Le virus Zika, identifié pour la première fois en 1947, est transmis principalement par des moustiques du genre Aèdes. Ces moustiques transmettent également la dengue, le chikungunya et la fièvre jaune. La transmission du virus Zika par voie sexuelle est également possible. On enquête actuellement sur d’autres voies de transmission (transfusions sanguines par exemple).

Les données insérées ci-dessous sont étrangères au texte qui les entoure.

(** * The Ook! decoder of Ciphey: transpiler, bracket validator, tape machine

    A shallow embedding of [ciphey/basemods/Decoders/ook.py] (class [Ook]):
    [ook_to_brainfuck], [bracemap_and_check], [fitness] and [decode], the
    last with its interpreter loop written as a step function and a
    fuel-bounded driver.

    Python values are modelled as follows.
    - [str] is a list of Unicode code points ([N]).
    - [int] is [Z] where the code computes with it (tape cells, tape
      pointer); positions produced by [enumerate] and the instruction
      pointer, which are never negative, are [nat].
    - [float] is the primitive binary64 float of the kernel.
    - [dict] is a [gmap], [set] a [gset].
    - A raised exception is the [Raise] case of the [res] monad. *)

From Stdlib Require Import ZArith NArith String Ascii List Lia PrimFloat Uint63.
From stdpp Require Import base option list gmap.

Local Open Scope Z_scope.
#[local] Set Warnings "-inexact-float".

(** ** Python strings *)

Module Py.

Abbreviation str := (list N).

Definition ord (a : ascii) : N := N_of_ascii a.
Arguments ord : simpl never.

(** A string literal of the source. *)
Definition lit (s : string) : str := map ord (list_ascii_of_string s).

(** [str.isspace] on one code point; [re.match(r"\s", c)] on a one
    character [str] decides the same set. *)
Definition isspace (c : N) : bool :=
  ((9 <=? c) && (c <=? 13) || (28 <=? c) && (c <=? 32)
   || (c =? 133) || (c =? 160) || (c =? 5760)
   || (8192 <=? c) && (c <=? 8202)
   || (c =? 8232) || (c =? 8233) || (c =? 8239) || (c =? 8287)
   || (c =? 12288))%N.

Fixpoint lstrip (s : str) : str :=
  match s with
  | c :: s' => if isspace c then lstrip s' else s
  | [] => []
  end.

Definition rstrip (s : str) : str := rev (lstrip (rev s)).

(** [s.strip()] *)
Definition strip (s : str) : str := rstrip (lstrip s).

(** [s.split()]: the maximal runs of non-whitespace characters; [cur]
    is the run being read. *)
Fixpoint split_from (cur : str) (s : str) : list str :=
  match s with
  | [] => match cur with [] => [] | _ => [cur] end
  | c :: s' =>
      if isspace c
      then match cur with
           | [] => split_from [] s'
           | _ => cur :: split_from [] s'
           end
      else split_from (cur ++ [c]) s'
  end.

Definition split (s : str) : list str := split_from [] s.

Fixpoint startswith (s prefix : str) {struct prefix} : bool :=
  match prefix, s with
  | [], _ => true
  | p :: prefix', c :: s' => (c =? p)%N && startswith s' prefix'
  | _ :: _, [] => false
  end.

(** [s.count(sub)]: occurrences of [sub] in [s], scanned from the left
    without overlap; [skip] characters belong to the occurrence just
    counted. *)
Fixpoint count_from (sub : str) (skip : nat) (s : str) : nat :=
  match s with
  | [] => 0%nat
  | _ :: s' =>
      match skip with
      | S k => count_from sub k s'
      | O =>
          if startswith s sub
          then S (count_from sub (length sub - 1) s')
          else count_from sub 0 s'
      end
  end.

Definition count (s sub : str) : nat :=
  match sub with
  | [] => S (length s)
  | _ => count_from sub 0 s
  end.

(** Exceptions the decoder's statements can raise. *)
Inductive exn := IndexError | KeyError | TypeError | ValueError.

Inductive res (A : Type) : Type :=
| Ok (a : A)
| Raise (e : exn).
Arguments Ok {A} a.
Arguments Raise {A} e.

#[export] Instance res_ret : MRet res := fun A a => Ok a.
#[export] Instance res_bind : MBind res := fun A B f m =>
  match m with
  | Ok a => f a
  | Raise e => Raise e
  end.

(** Position addressed by index [i] in a sequence of length [len]:
    negative indices count from the end. *)
Definition index (len : nat) (i : Z) : option nat :=
  if (0 <=? i) && (i <? Z.of_nat len) then Some (Z.to_nat i)
  else if (- Z.of_nat len <=? i) && (i <? 0) then Some (Z.to_nat (i + Z.of_nat len))
  else None.

(** [l[i]] *)
Definition getitem {A} (l : list A) (i : Z) : res A :=
  match index (length l) i with
  | Some k => match l !! k with Some v => Ok v | None => Raise IndexError end
  | None => Raise IndexError
  end.

(** [l[i] = v] *)
Definition setitem {A} (l : list A) (i : Z) (v : A) : res (list A) :=
  match index (length l) i with
  | Some k => Ok (<[k:=v]> l)
  | None => Raise IndexError
  end.

(** [d[k]] on a dictionary that may be [None]. *)
Definition dict_getitem (d : option (gmap nat nat)) (k : nat) : res nat :=
  match d with
  | None => Raise TypeError
  | Some d => match d !! k with Some v => Ok v | None => Raise KeyError end
  end.

(** [chr(v)] *)
Definition chr (v : Z) : res N :=
  if (0 <=? v) && (v <? 1114112) then Ok (Z.to_N v) else Raise ValueError.

(** [float(n)] for a length or a count, exact below 2^53. *)
Definition float_of_nat (n : nat) : float :=
  PrimFloat.of_uint63 (Uint63.of_Z (Z.of_nat n)).

End Py.
Import Py.

(** ** The host environment

    Two builtins are left to the host: [str.lower], whose case mapping is
    that of the interpreter's Unicode database, and [time.time], read
    once before the interpreter loop (reading 0) and once at the start of
    each iteration (reading [k] in the [k]-th iteration). *)

Record host := {
  str_lower : str -> str;
  time_time : nat -> float;
}.

(** ** Transpiler *)

Definition ook_map : gmap str N :=
  list_to_map
    [ (lit "ook. ook?", ord ">");
      (lit "ook? ook.", ord "<");
      (lit "ook. ook.", ord "+");
      (lit "ook! ook!", ord "-");
      (lit "ook! ook.", ord ".");
      (lit "ook. ook!", ord ",");
      (lit "ook! ook?", ord "[");
      (lit "ook? ook!", ord "]") ].

(** The pairing loop of [ook_to_brainfuck]: on a known pair emit its
    instruction and move past both tokens, otherwise move past one. *)
Fixpoint pair_tokens (tokens : list str) : str :=
  match tokens with
  | t1 :: ((t2 :: rest) as tl) =>
      match ook_map !! (t1 ++ lit " " ++ t2) with
      | Some instruction => instruction :: pair_tokens rest
      | None => pair_tokens tl
      end
  | _ => []
  end.

(** [tokens]: [ook_program.lower().strip().split()] *)
Definition tokens_of (H : host) (ook_program : str) : list str :=
  split (strip (str_lower H ook_program)).

Definition ook_to_brainfuck (H : host) (ook_program : str) : option str :=
  match pair_tokens (tokens_of H ook_program) with
  | [] => None
  | brainfuck_code => Some brainfuck_code
  end.

(** ** Structure validator *)

(** The locals of [bracemap_and_check]. [open_stack] is used as a stack
    only ([append], [pop], [len]); its top is the head of the list. *)
Record scan := {
  open_stack : list nat;
  bracemap : gmap nat nat;
  legal_count : nat;
  prints : bool;
}.

Definition legal_instructions : gset N :=
  {[ ord "+"; ord "-"; ord ">"; ord "<"; ord "["; ord "]"; ord "."; ord "," ]}.

Definition is_legal (instruction : N) : bool :=
  bool_decide (instruction ∈ legal_instructions) || isspace instruction.

Definition scan_init : scan :=
  {| open_stack := []; bracemap := ∅; legal_count := 0; prints := false |}.

(** One iteration of the [for idx, instruction in enumerate(program)]
    loop; [None] is the [return (None, False)] of the [except] branch. *)
Definition scan_step (idx : nat) (instruction : N) (s : scan) : option scan :=
  let legal_count' :=
    if is_legal instruction then S (legal_count s) else legal_count s in
  if negb (prints s) && (instruction =? ord ".")%N then
    Some {| open_stack := open_stack s; bracemap := bracemap s;
            legal_count := legal_count'; prints := true |}
  else if (instruction =? ord "[")%N then
    Some {| open_stack := idx :: open_stack s; bracemap := bracemap s;
            legal_count := legal_count'; prints := prints s |}
  else if (instruction =? ord "]")%N then
    match open_stack s with
    | opbracket :: stack' =>
        Some {| open_stack := stack';
                bracemap := <[idx := opbracket]> (<[opbracket := idx]> (bracemap s));
                legal_count := legal_count'; prints := prints s |}
    | [] => None
    end
  else
    Some {| open_stack := open_stack s; bracemap := bracemap s;
            legal_count := legal_count'; prints := prints s |}.

Fixpoint scan_loop (program : str) (idx : nat) (s : scan) : option scan :=
  match program with
  | [] => Some s
  | instruction :: rest =>
      match scan_step idx instruction s with
      | Some s' => scan_loop rest (S idx) s'
      | None => None
      end
  end.

Definition bracemap_and_check (program : str) : option (gmap nat nat) * bool :=
  match scan_loop program 0 scan_init with
  | None => (None, false)
  | Some s =>
      let is_brainfuck :=
        (legal_count s =? length program)%nat
        && (length (open_stack s) =? 0)%nat
        && prints s in
      (Some (bracemap s), is_brainfuck)
  end.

En 2013 on dénombrait 9000 cas de patients infectés en Polynésie avec une forte corrélation avec la maladie neurologique de Guillain-Barré

La première grande flambée de maladie à virus Zika a été notifiée sur l’île de Yap (États fédérés de Micronésie) en 2007. En juillet 2015, le Brésil a signalé un lien entre l’infection à virus Zika et le syndrome de Guillain-Barré. En octobre 2015, il a aussi signalé le lien avec la microcéphalie fœtale. En février 2016, l’Amérique du Sud et les DOM-TOM ont connu une véritable épidémie avec 1,5 millions de personnes touchées : l’OMS avait d’ailleurs déclaré un état d’urgence et le diagnostic biologique du Zika fut pris en urgence en charge par la sécurité sociale.

C’est au détour d’un voyage en Amérique, au Brésil ou USA par exemple que l’on peut contracter la maladie. A Puerto Rico par exemple, on estime à 5% le taux de la population infectée.

Les sujets atteints peuvent présenter des symptômes comme la grippe, une fièvre modérée, une éruption cutanée (exanthème), une conjonctivite, des douleurs musculaires et articulaires, un état de malaise ou des céphalées. Normalement, ces symptômes disparaissent en 2 à 7 jours. Les formes plus graves sont de forme neurologique (Guillain Barré) ou de type microcéphalie chez les fœtus en cas d’infection en cours de grossesse (transmission foetomaternelle).

L’infection à virus Zika est évoquée sur la base de ces symptômes et/ou des antécédents récents de voyage (par exemple le fait d’habiter ou d’avoir séjourné dans une région où l’on sait que le virus est implanté). On compte environ 70 pays présentant des cas de transmissions de Zika.

Le diagnostic ne peut être confirmé que par des analyses de laboratoire du sang ou d’autres liquides biologiques, comme les urines, la salive ou le sperme : recherche directe du virus et/ou recherche des anticorps correspondants.

Dans les régions de transmission active du virus Zika, toutes les personnes contaminées par le virus et leurs partenaires sexuels (en particulier les femmes enceintes) doivent être informées des risques de transmission sexuelle.

Comme pour le virus Ebola il y a deux ans, la communauté internationale en Santé cherche une vaccination à la fois efficace et sécurisée mais cela sera long et chaotique. Une quarantaine de vaccins sont en cours de tests.

Des essais récents notamment sur le couple dengue-zika étaient prometteurs

La Coalition for Epidémic Préparadness Innovations (CEPI.net) qui regroupe les fondations Bill et Melinda Gates Fondation, les états Unis, l’Inde et la Norvège ont déployé des projets ambitieux de développement de la vaccination, de la prévention et aussi de la lutte contre le moustique Aèdes aegypti, vecteur de nombreuses maladies subtropicales.

Ce type de virus et d’infections émergentes avec des épisodes épidémiques nécessite des techniques de diagnostic biologique et montre bien le rôle des laboratoires de biologie médicale en santé publique, y compris dans la gestion des urgences et des épidémies avec des mises en place de technique ultrarapides.